(Collected data entries)
______________________________

(** The body of the [for] loop of [run_tests], for one case. *)
Definition run_test_case (case : json) : H World unit :=
  say str_mul "=" 60 then
  let! id := hpure (getitem case "id") in
  say "TEST CASE #" +:+ py_str container_text id then
  let! user_input := hpure (getitem case "user_input") in
  say "INPUT: " +:+ py_str container_text user_input then
  let! status := hpure (hthen (getitem case "context")
                          (fun ctx => getitem ctx "status")) in
  let! items := hpure (hthen (getitem case "context")
                         (fun ctx => getitem ctx "items")) in
  say "CTX:   Status: " +:+ py_str container_text status +:+ " | Items: "
      +:+ py_str container_text items then
  say str_mul "-" 20 then
  let! prompt := hpure (format_context_prompt container_text case) in
  let seed := [SystemMessage system_instruction; HumanMessage prompt] in
  let! final_state :=
    hagent (run_case environ requests_post llm_with_tools_invoke int_of_str
              tool_error_text seed) in
  let history := messages final_state in
  let names := tool_names history in
  let! bot_response :=
    hpure (match last history with
           | Some msg => HOk (content_of msg)
           | None => HRaise (AgentRaised IndexError)
           end) in
  say action_line names then
  say "RESPONSE:     " +:+ bot_response then
  print (str_mul "=" 60 +:+ newline).

(** [for i, case in enumerate(test_cases): ...]. *)
Fixpoint for_cases (test_cases : list json) : H World unit :=
  match test_cases with
  | [] => hret tt
  | case :: rest => let! _ := run_test_case case in for_cases rest
  end.
(** X11.  Each of the three charts accounts for every task once: the bars of
    the priority chart, of the category chart and of the status chart each
    add up to the number of tasks.  The status chart agrees with the
    metrics: its bar "Completed" is the metric "Completed" and its bar
    "Active" is the metric "Remaining". *)
Theorem charts_count_every_task (todos : list task) :
  bars (value_counts (priority_column todos)) = length todos
  /\ bars (value_counts (category_column todos)) = length todos
  /\ bars (value_counts (status_column todos)) = length todos
  /\ default 0%nat (value_counts (status_column todos) !! "Completed")
     = length (List.filter get_completed todos)
  /\ default 0%nat (value_counts (status_column todos) !! "Active")
     = (length todos - length (List.filter get_completed todos))%nat.
Proof.
  rewrite !bars_value_counts.
  unfold priority_column, category_column, status_column. rewrite !length_map.
  split; [reflexivity|]. split; [reflexivity|]. split; [reflexivity|].
  rewrite !occurrences, !filter_map_length.
  assert (Hc : List.filter (fun t => String.eqb "Completed"
                              (if default false (completed t) then "Completed" else "Active"))
                 todos = List.filter get_completed todos).
  { apply filter_ext. intros t. unfold get_completed.
    now destruct (default false (completed t)). }
  assert (Ha : List.filter (fun t => String.eqb "Active"
                              (if default false (completed t) then "Completed" else "Active"))
                 todos = List.filter (fun t => negb (get_completed t)) todos).
  { apply filter_ext. intros t. unfold get_completed.
    now destruct (default false (completed t)). }
  rewrite Hc, Ha. split; [reflexivity|].
  pose proof (filter_split_length get_completed todos). lia.
Qed.

(** X12.  A card and the charts name a task alike: the priority a card shows
    is the value the priority chart counts the task under ("Low" when the
    task has none), and the category it shows is the value the category
    chart counts it under ("Uncategorized" when the task has none or an
    empty one).  The card is styled as low priority for every priority that
    is not "High" or "Medium", known or not. *)
Theorem cards_agree_with_charts (todos : list task) :
  map (fun t => card_priority (render_card t)) todos = priority_column todos
  /\ map (fun t => card_category (render_card t)) todos = category_column todos
  /\ (forall t, card_priority (render_card t) <> "High" ->
                card_priority (render_card t) <> "Medium" ->
                card_class (render_card t) = "priority-low"
                /\ card_emoji (render_card t) = "🟢")
  /\ (forall t, priority t = Some "High" -> card_class (render_card t) = "priority-high")
  /\ (forall t, priority t = Some "Medium" -> card_class (render_card t) = "priority-medium")
  /\ (forall t, title t = None -> card_title (render_card t) = "Untitled").
Proof.
  split; [reflexivity|]. split; [|split; [|split; [|split]]].
  - unfold category_column. apply map_ext. intros t. unfold render_card. simpl.
    destruct (category t) as [c|]; simpl; [|reflexivity].
    now destruct (truthy c).
  - intros t. unfold render_card. simpl. intros Hh Hm.
    unfold priority_color, priority_emoji.
    rewrite !lookup_insert_ne by congruence.
    destruct (string_dec (default "Low" (priority t)) "Low") as [->|Hl].
    + now rewrite !lookup_insert_eq.
    + rewrite !lookup_insert_ne by congruence. now rewrite !lookup_empty.
  - intros t Ht. unfold render_card. simpl. now rewrite Ht.
  - intros t Ht. unfold render_card. simpl. now rewrite Ht.
  - intros t Ht. unfold render_card. simpl. now rewrite Ht.
Qed.

(** ** What every run keeps *)

Section Invariants.

Lemma sorted_filter (keep : task -> bool) (todos : list task) :
  StronglySorted Z.lt (ids todos) -> StronglySorted Z.lt (ids (List.filter keep todos)).
Proof.
  unfold ids. induction todos as [|t l IH]; simpl; [trivial|].
  rewrite StronglySorted_cons. intros [Hall Hs].
  destruct (keep t); simpl; [|auto].
  apply StronglySorted_cons. split; [|auto].
  rewrite List.Forall_forall in *. intros i Hi. apply Hall.
  apply in_map_iff in Hi as (t' & <- & Hin). apply filter_In in Hin as [Hin _].
  now apply in_map.
Qed.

______________________________

DIRECTIONS
Produce only the lines from the line containing "let names := tool_names history in" through the line containing "(** [for i, case", inclusive of both, exactly as they stand in the entries above.

EXPECTED ANSWER
  let names := tool_names history in
  let! bot_response :=
    hpure (match last history with
           | Some msg => HOk (content_of msg)
           | None => HRaise (AgentRaised IndexError)
           end) in
  say action_line names then
  say "RESPONSE:     " +:+ bot_response then
  print (str_mul "=" 60 +:+ newline).

(** [for i, case in enumerate(test_cases): ...]. *)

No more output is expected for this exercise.